Saved entries

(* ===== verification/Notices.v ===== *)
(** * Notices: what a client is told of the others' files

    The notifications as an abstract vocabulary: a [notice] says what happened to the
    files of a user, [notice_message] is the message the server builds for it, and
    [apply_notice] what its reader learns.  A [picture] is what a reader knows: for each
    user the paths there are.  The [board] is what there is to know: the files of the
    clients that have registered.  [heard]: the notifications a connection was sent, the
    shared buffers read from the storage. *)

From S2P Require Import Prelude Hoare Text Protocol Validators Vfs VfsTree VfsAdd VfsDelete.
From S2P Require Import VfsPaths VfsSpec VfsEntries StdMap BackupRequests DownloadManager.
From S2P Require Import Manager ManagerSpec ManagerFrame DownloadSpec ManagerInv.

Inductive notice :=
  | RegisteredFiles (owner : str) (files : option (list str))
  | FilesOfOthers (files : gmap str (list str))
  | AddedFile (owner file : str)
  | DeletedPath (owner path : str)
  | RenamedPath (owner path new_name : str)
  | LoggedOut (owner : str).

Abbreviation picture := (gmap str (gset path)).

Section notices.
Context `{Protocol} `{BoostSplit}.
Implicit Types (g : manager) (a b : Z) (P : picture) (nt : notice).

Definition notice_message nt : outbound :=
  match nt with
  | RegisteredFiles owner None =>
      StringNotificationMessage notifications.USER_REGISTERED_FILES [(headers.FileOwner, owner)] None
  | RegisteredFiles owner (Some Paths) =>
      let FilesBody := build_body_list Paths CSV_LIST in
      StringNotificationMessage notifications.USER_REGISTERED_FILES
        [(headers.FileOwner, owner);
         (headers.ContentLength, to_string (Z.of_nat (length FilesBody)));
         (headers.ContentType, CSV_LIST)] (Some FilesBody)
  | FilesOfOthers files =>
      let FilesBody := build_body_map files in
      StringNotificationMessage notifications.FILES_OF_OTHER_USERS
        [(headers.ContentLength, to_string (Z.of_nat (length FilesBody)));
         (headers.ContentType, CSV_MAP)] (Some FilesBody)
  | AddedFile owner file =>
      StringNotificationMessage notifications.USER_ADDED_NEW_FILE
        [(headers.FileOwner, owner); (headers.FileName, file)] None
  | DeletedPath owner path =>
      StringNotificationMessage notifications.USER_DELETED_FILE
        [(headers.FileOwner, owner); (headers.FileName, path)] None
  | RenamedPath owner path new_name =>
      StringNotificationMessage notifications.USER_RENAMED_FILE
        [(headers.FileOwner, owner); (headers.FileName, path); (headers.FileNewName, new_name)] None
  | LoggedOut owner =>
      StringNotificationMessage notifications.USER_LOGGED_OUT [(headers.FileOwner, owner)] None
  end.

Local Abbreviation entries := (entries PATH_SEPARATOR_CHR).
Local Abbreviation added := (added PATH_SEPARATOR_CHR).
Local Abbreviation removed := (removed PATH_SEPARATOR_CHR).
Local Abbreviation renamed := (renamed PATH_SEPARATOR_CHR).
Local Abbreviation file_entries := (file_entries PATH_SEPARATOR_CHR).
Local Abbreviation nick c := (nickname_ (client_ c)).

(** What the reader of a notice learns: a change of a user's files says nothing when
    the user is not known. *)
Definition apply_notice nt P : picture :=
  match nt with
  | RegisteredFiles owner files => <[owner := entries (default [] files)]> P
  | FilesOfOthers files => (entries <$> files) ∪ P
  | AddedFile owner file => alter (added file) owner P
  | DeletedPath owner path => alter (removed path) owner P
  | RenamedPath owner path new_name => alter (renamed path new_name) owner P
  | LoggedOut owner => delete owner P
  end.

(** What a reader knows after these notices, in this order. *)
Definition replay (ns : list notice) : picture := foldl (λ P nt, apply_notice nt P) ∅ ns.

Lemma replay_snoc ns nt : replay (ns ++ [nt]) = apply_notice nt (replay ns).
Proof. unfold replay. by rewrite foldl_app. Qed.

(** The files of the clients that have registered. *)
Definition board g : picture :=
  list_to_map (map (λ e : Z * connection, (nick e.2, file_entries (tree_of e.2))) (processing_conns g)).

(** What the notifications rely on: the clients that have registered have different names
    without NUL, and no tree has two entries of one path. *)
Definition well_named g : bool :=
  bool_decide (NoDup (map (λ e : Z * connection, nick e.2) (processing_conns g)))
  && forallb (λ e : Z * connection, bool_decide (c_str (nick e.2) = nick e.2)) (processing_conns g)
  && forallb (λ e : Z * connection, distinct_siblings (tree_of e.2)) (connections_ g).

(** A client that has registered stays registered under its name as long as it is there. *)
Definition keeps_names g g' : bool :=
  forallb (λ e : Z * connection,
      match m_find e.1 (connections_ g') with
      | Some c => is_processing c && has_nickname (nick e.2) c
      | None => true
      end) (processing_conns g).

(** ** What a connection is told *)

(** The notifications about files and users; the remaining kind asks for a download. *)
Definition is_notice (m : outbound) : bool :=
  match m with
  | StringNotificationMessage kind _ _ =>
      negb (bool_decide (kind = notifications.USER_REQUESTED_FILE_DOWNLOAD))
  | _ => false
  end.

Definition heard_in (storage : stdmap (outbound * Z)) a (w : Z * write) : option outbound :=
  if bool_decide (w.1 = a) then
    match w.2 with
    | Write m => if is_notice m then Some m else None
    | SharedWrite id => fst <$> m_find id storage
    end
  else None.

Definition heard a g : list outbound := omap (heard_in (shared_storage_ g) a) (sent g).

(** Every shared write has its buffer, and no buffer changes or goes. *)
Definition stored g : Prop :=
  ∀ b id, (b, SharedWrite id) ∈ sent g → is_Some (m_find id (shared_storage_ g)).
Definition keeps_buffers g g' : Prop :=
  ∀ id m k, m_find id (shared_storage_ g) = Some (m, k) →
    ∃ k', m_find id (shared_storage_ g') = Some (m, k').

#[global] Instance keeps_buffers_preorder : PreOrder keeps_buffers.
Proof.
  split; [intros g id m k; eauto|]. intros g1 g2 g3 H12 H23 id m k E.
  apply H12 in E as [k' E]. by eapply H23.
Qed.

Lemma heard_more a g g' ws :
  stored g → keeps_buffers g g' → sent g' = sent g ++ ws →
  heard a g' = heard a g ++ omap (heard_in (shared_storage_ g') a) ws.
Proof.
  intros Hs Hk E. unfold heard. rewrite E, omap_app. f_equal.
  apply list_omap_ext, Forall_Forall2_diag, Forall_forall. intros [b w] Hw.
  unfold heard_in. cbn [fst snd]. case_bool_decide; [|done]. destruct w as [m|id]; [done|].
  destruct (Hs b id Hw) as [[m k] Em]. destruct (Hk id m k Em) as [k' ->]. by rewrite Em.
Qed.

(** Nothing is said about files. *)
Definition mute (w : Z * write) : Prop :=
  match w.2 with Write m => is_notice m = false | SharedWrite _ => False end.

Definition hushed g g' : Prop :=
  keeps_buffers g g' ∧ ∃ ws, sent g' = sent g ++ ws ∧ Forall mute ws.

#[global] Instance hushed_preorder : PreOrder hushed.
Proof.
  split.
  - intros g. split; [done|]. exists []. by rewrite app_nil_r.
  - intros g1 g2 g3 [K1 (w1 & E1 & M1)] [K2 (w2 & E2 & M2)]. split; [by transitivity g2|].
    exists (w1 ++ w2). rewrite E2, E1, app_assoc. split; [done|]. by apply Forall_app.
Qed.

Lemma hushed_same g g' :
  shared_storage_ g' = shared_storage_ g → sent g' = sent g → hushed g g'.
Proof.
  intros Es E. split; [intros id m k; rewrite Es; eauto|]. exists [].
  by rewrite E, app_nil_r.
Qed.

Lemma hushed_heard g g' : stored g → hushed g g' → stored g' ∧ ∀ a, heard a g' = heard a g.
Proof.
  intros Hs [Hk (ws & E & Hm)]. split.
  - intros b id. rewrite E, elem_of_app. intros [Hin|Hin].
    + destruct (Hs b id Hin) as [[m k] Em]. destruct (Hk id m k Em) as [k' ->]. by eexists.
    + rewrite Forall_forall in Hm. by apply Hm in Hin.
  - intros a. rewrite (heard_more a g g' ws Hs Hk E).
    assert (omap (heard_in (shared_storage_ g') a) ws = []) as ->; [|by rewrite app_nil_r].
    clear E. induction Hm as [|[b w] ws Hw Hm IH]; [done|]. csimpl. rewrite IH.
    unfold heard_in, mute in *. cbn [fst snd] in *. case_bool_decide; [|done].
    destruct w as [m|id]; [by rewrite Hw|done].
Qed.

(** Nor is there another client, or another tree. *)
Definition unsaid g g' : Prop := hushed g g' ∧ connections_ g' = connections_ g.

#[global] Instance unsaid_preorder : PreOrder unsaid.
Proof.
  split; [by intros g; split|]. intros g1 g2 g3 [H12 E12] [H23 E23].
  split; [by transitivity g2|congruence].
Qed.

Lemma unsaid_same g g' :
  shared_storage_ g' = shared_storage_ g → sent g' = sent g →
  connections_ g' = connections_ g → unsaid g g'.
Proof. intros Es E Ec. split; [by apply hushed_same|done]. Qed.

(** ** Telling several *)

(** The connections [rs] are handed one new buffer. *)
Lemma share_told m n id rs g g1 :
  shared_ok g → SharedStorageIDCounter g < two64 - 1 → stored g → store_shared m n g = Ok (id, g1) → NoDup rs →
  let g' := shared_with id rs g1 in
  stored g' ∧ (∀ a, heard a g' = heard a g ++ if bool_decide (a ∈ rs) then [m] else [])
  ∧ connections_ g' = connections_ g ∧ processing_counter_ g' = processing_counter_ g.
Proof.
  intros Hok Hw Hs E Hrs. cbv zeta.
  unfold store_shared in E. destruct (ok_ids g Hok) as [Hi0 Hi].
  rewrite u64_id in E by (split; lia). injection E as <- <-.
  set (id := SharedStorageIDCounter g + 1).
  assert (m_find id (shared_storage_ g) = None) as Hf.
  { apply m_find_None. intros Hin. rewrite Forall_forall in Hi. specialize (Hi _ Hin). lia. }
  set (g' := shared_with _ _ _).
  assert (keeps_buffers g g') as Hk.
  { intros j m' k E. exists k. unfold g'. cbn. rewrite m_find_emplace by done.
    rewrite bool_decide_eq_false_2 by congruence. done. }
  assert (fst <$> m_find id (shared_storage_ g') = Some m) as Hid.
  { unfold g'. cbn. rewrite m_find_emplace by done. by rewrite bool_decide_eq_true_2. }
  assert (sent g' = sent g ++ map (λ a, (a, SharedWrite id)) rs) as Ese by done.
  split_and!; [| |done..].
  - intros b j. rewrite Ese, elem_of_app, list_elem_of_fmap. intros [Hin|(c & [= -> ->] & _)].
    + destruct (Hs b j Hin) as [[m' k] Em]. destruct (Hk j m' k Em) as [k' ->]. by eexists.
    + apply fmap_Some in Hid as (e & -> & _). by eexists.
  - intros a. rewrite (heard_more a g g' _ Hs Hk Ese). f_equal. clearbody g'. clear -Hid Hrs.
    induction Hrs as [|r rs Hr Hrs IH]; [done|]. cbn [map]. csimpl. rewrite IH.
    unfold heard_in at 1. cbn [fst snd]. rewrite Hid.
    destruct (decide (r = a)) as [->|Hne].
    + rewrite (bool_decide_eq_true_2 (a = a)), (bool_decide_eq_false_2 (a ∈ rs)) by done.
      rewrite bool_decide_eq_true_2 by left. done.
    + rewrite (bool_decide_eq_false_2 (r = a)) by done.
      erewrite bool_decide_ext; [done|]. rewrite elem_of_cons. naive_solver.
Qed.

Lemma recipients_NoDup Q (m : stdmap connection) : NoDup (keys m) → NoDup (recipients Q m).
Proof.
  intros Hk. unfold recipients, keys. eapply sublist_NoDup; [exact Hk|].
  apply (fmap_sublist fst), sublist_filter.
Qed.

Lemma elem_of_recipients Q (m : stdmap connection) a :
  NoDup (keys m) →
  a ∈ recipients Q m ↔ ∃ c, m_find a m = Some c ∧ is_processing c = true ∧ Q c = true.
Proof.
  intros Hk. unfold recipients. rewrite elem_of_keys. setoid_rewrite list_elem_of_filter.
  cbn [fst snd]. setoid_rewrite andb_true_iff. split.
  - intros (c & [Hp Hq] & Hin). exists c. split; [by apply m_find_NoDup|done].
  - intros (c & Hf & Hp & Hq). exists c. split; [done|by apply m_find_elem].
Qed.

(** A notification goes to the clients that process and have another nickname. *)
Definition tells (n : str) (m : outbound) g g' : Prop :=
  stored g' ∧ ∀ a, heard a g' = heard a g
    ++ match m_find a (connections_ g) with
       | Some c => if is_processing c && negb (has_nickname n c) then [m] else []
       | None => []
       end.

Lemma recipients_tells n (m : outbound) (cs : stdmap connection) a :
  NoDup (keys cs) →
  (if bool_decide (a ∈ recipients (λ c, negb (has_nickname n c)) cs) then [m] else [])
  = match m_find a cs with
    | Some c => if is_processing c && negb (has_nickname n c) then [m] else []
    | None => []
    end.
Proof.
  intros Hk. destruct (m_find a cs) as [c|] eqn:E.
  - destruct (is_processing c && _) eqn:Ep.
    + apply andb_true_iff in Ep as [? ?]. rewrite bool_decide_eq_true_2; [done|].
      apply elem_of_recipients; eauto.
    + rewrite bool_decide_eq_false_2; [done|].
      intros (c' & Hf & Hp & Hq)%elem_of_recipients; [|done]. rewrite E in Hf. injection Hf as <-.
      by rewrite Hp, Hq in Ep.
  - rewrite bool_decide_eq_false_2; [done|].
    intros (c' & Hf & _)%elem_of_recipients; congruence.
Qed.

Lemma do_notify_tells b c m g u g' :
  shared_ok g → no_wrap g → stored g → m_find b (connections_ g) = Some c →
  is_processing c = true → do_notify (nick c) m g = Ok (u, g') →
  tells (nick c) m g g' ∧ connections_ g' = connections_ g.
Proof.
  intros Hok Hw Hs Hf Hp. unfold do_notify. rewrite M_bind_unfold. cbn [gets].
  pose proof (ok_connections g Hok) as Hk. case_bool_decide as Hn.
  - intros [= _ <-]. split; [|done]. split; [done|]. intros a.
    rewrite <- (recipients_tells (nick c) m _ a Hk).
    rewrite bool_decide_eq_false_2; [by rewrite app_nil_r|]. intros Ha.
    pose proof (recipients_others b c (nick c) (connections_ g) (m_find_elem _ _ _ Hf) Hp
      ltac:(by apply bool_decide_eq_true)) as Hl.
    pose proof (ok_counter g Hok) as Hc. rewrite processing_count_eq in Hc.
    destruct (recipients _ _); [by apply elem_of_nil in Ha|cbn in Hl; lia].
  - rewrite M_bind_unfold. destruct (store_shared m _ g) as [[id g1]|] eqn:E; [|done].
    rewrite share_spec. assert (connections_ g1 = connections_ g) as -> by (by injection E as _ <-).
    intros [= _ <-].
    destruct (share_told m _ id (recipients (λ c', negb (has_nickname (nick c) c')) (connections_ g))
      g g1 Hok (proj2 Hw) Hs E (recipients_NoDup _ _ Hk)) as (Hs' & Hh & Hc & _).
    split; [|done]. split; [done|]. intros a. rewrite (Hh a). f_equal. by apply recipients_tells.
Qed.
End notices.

> **TASK PROMPT**: Give back the entries above exactly as they are, from their first line through the line that contains "let FilesBody := build_body_list", both included, with nothing else.

> **EXERCISE SOLUTION**:
(* ===== verification/Notices.v ===== *)
(** * Notices: what a client is told of the others' files

    The notifications as an abstract vocabulary: a [notice] says what happened to the
    files of a user, [notice_message] is the message the server builds for it, and
    [apply_notice] what its reader learns.  A [picture] is what a reader knows: for each
    user the paths there are.  The [board] is what there is to know: the files of the
    clients that have registered.  [heard]: the notifications a connection was sent, the
    shared buffers read from the storage. *)

From S2P Require Import Prelude Hoare Text Protocol Validators Vfs VfsTree VfsAdd VfsDelete.
From S2P Require Import VfsPaths VfsSpec VfsEntries StdMap BackupRequests DownloadManager.
From S2P Require Import Manager ManagerSpec ManagerFrame DownloadSpec ManagerInv.

Inductive notice :=
  | RegisteredFiles (owner : str) (files : option (list str))
  | FilesOfOthers (files : gmap str (list str))
  | AddedFile (owner file : str)
  | DeletedPath (owner path : str)
  | RenamedPath (owner path new_name : str)
  | LoggedOut (owner : str).

Abbreviation picture := (gmap str (gset path)).

Section notices.
Context `{Protocol} `{BoostSplit}.
Implicit Types (g : manager) (a b : Z) (P : picture) (nt : notice).

Definition notice_message nt : outbound :=
  match nt with
  | RegisteredFiles owner None =>
      StringNotificationMessage notifications.USER_REGISTERED_FILES [(headers.FileOwner, owner)] None
  | RegisteredFiles owner (Some Paths) =>
      let FilesBody := build_body_list Paths CSV_LIST in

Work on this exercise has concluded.